The academics forecast that in a softer Brexit, where Northern Ireland would stay in the single market and the customs union but Britain stay out that the cost to Northern Ireland would be €3.8 billion and €13.8 billion to the Republic.

They further contended that unity would benefit Northern Ireland to the tune of €17.9 billion and the Republic by €5.6 billion up to 2025.

Dr Hubner holds the Jean Monnet Chair for European integration and global political economy at the Institute for European Studies at the University of British Columbia in Canada, and Dr Van Nieuwkoop is professor of economics at ETH university in Zurich and founder of Modelworks, a Swiss-based consultant firm which has advised international organisations and institutes.

The study was commissioned by the Irish-American organisation KRB (Knights of the Red Branch) Inc, which is based in the San Francisco area. Sympathetic to Sinn Féin, it is described as a non-profit organisation that promotes social welfare and conflict resolution through education.

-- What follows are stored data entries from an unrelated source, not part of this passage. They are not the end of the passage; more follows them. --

(* ===== verification/TemplateColumn.v ===== *)
(** * Template columns

    [src/crates/timeless-core/src/blocks/template.rs], lines 330 to 590: a block's
    messages become a template dictionary, an id per message and the variables
    regrouped by (template, slot) into one column per type; the decoder rebuilds
    the group extents from the ids and the templates' slot kinds and replays the
    messages with one cursor per group. *)
From Stdlib Require Import ZArith Lia Bool Strings.Byte.
From stdpp Require Import prelude gmap list strings sorting.
From S2P Require Import Prelude Float64 BTree Wire Columns RustStr Template.
Open Scope string_scope.
Open Scope list_scope.
Open Scope Z_scope.

Definition TPL_HEADER_LEN : nat := 33.

Record Tokenized := mkTokenized {
  ids : list Z;
  dict : list str;
  msg_vars : list (list Var);
}.

(** The loop of [tokenize_block]; [dict_map] is the hash index of [dict]. *)
Fixpoint tokenize_block_go (dict_map : gmap str Z) (dict0 : list str) (msgs : list str)
    (split_runs : bool) : Tokenized :=
  match msgs with
  | [] => mkTokenized [] dict0 []
  | m :: msgs' =>
    let '(template, vs) := tokenize m split_runs in
    match dict_map !! template with
    | Some id =>
      let tk := tokenize_block_go dict_map dict0 msgs' split_runs in
      mkTokenized (id :: ids tk) (dict tk) (vs :: msg_vars tk)
    | None =>
      let id := Z.of_nat (length dict0) in
      let tk := tokenize_block_go (<[template := id]> dict_map) (dict0 ++ [template]) msgs' split_runs in
      mkTokenized (id :: ids tk) (dict tk) (vs :: msg_vars tk)
    end
  end.
Definition tokenize_block (msgs : list str) (split_runs : bool) : Tokenized :=
  tokenize_block_go ∅ [] msgs split_runs.

(** ** Grouping *)

(** [slot as u32]. *)
Definition as_u32 (n : nat) : Z := Z.of_nat n mod 2 ^ 32.

Abbreviation GroupKey := (Z * Z)%type.

(** [groups.entry(k).or_default()], then [f]. *)
Definition btm_update {V} (d : V) (f : V -> V) (k : GroupKey) (m : list (GroupKey * V))
    : list (GroupKey * V) :=
  btm_insert k (f (default d (btm_get k m))) m.

Definition group_row (groups : list (GroupKey * list Var)) (row : Z * list Var)
    : list (GroupKey * list Var) :=
  fold_left (fun g '(slot, v) => btm_update [] (fun vs => vs ++ [v]) (row.1, as_u32 slot) g)
    (imap pair row.2) groups.

Definition group_vars (ids : list Z) (msg_vars : list (list Var)) : list (GroupKey * list Var) :=
  fold_left group_row (zip ids msg_vars) [].

(** The typed streams, variable by variable. *)
Fixpoint push_streams (vs : list Var) : result (list byte * list Z * list str) :=
  match vs with
  | [] => Ok ([], [], [])
  | v :: vs' =>
    match kind v with
    | Num =>
      let? value := ok_or (parse_i64 (text v))
        (Fmt "template column: internal error: unparseable num var" []) in
      let? (ws, values, ss) := push_streams vs' in
      Ok (z2b (Z.of_nat (length (text v))) :: ws, value :: values, ss)
    | Str =>
      let? (ws, values, ss) := push_streams vs' in Ok (ws, values, text v :: ss)
    end
  end.

Section Codec.
Context `{ZS : Zstd} `{PI : !Pco Z}.

Definition check_u32_count (what : string) (count : nat) : result unit :=
  if u32_max <? Z.of_nat count then Err (Fmt "template column: {what} count exceeds u32" [FStr what])
  else Ok tt.

(** The lengths of the sub-columns. *)
Fixpoint push_lens (cols : list (list byte)) : result (list byte) :=
  match cols with
  | [] => Ok []
  | c :: cols' =>
    if u32_max <? Z.of_nat (length c) then Err (Fmt "template column: sub-column exceeds u32::MAX bytes" [])
    else let? rest := push_lens cols' in Ok (u32_le (Z.of_nat (length c)) ++ rest)
  end.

KRB commissioned a study, Modelling Irish Unification, by the same authors three years ago which said that a united Ireland potentially could deliver a €35.6 billion boost in GDP for the island in the first eight years of unity.

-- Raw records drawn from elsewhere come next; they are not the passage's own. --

(** The template's segments are the message's. *)
Lemma segments_go_items l : forall fuel seg,
  Forall item_ok l -> (length (tpl l) <= fuel)%nat ->
  template_segments_go fuel (tpl l) seg =
    flush_seg (seg ++ (chop l).1) ++ concat (map (fun p => flush_seg p.2) (chop l).2).
Proof.
  induction l as [|x l IH]; intros fuel seg Hok Hf.
  { simpl. destruct fuel; by rewrite !List.app_nil_r. }
  inversion_clear Hok as [|? ? Hx Hok']. unfold tpl in *. simpl in Hf. rewrite length_app in Hf.
  cbn [map concat chop]. destruct (chop l) as [s r] eqn:Ec. simpl in IH. destruct x as [c| |v]; cbn [tpl_of] in *.
  - destruct Hx as (Hc & _ & Hs). destruct (utf8_char_head c Hc) as [b Hb].
    destruct (text_step c b (concat (map tpl_of l)) Hc Hs Hb) as (E1 & E2 & E3).
    destruct c as [|b' c]; [done|]. injection Hb as ->. destruct fuel as [|fuel]; [simpl in Hf; lia|].
    cbn [app template_segments_go]. rewrite E1. cbn [app] in E2, E3. rewrite E2, E3.
    rewrite IH by (done || simpl in Hf; lia). cbn [fst snd msg_of]. by rewrite <-List.app_assoc.
  - destruct fuel as [|fuel]; [simpl in Hf; lia|]. cbn [app template_segments_go].
    change (byte_eqb SENTINEL SENTINEL) with true. cbv iota.
    rewrite IH by (done || simpl in Hf; lia). cbn [fst snd msg_of]. by rewrite <-List.app_assoc.
  - destruct fuel as [|fuel]; [simpl in Hf; lia|]. cbn [app template_segments_go].
    change (byte_eqb SENTINEL SENTINEL) with true. cbv iota.
    assert (byte_eqb (tag_of (kind v)) SENTINEL = false /\
            byte_eqb (tag_of (kind v)) KIND_NUM || byte_eqb (tag_of (kind v)) KIND_STR = true) as [-> ->]
      by (by destruct v as [[] ?]).
    rewrite IH by (done || simpl in Hf; lia). cbn [fst snd map concat]. by rewrite List.app_nil_r.
Qed.

Lemma segments_in l s :
  Forall item_ok l -> s <> [] -> s = (chop l).1 \/ (exists v, (v, s) ∈ (chop l).2) ->
  s ∈ template_segments (tpl l).
Proof.
  intros Hok Hne Hs. unfold template_segments. rewrite segments_go_items by done. simpl.
  assert (s ∈ flush_seg s) as Hin by (destruct s; [done|left]).
  apply elem_of_app. destruct Hs as [->|(v & Hv)]; [by left|]. right.
  apply elem_of_concat. exists (flush_seg s). split; [done|]. apply list_elem_of_fmap. by exists (v, s).
Qed.

(** ** Digit-free text *)

(** How digit-free text of a message can arise: inside one string variable, or
    from the end of one, a stretch of one segment and the start of another. *)
Definition explained (wf : str) (segments strs : list str) : Prop :=
  (exists s, s ∈ strs /\ occ wf s) \/
  exists x y z, wf = x ++ y ++ z /\
    (x = [] \/ exists s s', s ∈ strs /\ s = s' ++ x) /\
    (z = [] \/ exists s s', s ∈ strs /\ s = z ++ s') /\
    (y = [] \/ exists g, g ∈ segments /\ occ y g).

Definition covers (segments strs : list str) (r : list (Var * str)) : Prop :=
  forall v s, (v, s) ∈ r ->
    (kind v = Str -> text v ∈ strs) /\ (s <> [] -> s ∈ segments).

Lemma digit_free_num v w :
  var_ok v -> kind v = Num -> has_digit w = false -> occ w (text v) -> w = [].
Proof.
  intros (_ & _ & Hk) Hn Hd (a & b & Hocc). rewrite Hn in Hk. destruct Hk as [Hdig _].
  unfold digits_only in Hdig. rewrite Hocc, !forallb_app in Hdig. split_andb.
  destruct w as [|c w]; [done|]. simpl in *. split_andb. unfold has_digit in Hd. simpl in Hd.
  apply orb_false_iff in Hd as [Hd _]. congruence.
Qed.

Lemma digit_free_prefix v w rest tail :
  var_ok v -> has_digit w = false -> text v ++ rest = w ++ tail ->
  exists t, text v = w ++ t.
Proof.
  intros (_ & Hv & _) Hd H. apply app_eq_inv in H as [(k & -> & _)|(k & Hw & _)]; [by exists k|].
  rewrite Hw, has_digit_app, Hv in Hd. done.
Qed.

(** A digit-free start of the text from a variable on. *)
Lemma tail_prefix sr r segments strs w rest :
  tail_ok sr r -> covers segments strs r -> has_digit w = false -> tail_text r = w ++ rest ->
  w = [] \/ exists s s', s ∈ strs /\ s = w ++ s'.
Proof.
  intros Hok Hc Hd H. destruct r as [|[v s] r]; [left; by destruct w|].
  destruct Hok as (Hv & _). unfold tail_text in H. simpl in H. rewrite <-List.app_assoc in H.
  destruct (digit_free_prefix v w _ _ Hv Hd H) as (t & Ht).
  destruct (Hc v s ltac:(left)) as [Hs _]. destruct (kind v) eqn:Ek.
  - left. apply (digit_free_num v); [done|done|done|]. by exists [], t.
  - right. exists (text v), t. auto.
Qed.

Dr Hubner, who attended the launch of this latest report in the Europa Hotel in Belfast on Wednesday, explained that the study was based on the assumption that the Republic of Ireland would bear the cost of unification. Based on the subvention from Westminster to Northern Ireland that could be about €11.4 billion each year – although some academics who have argued for a united Ireland say the true figure could be around €6 billion.

While some economists have argued that the Republic would be unable to cope with such a multi-billion euro bill, Dr Hubner said that unification would provide the “dynamic” that would lead to greater productivity, higher output and increased investment where the Republic could absorb such costs.

Dr Hubner and Dr Van Nieuwkoop forecast that under a hard Brexit that the gross domestic product (GDP) loss of each person in Northern Ireland would be €5,053 up to 2025. The GDP per capita loss in the Republic over the same timeframe would be €5,891, they said.

Under a soft Brexit they forecast the GDP loss in the North would be €1,921 and in the South €2,510 up to 2025.

With unification, however, they predicted a GDP gain of €9,070 for each person in Northern Ireland up to 2025 and a GDP per capita gain in the Republic of €1,021.

Dr Hubner and Dr Van Nieuwkoop predicted Ireland would a face severe economic impact under a hard Brexit and concluded that the only positive scenario for the North and South would be the unification of Ireland.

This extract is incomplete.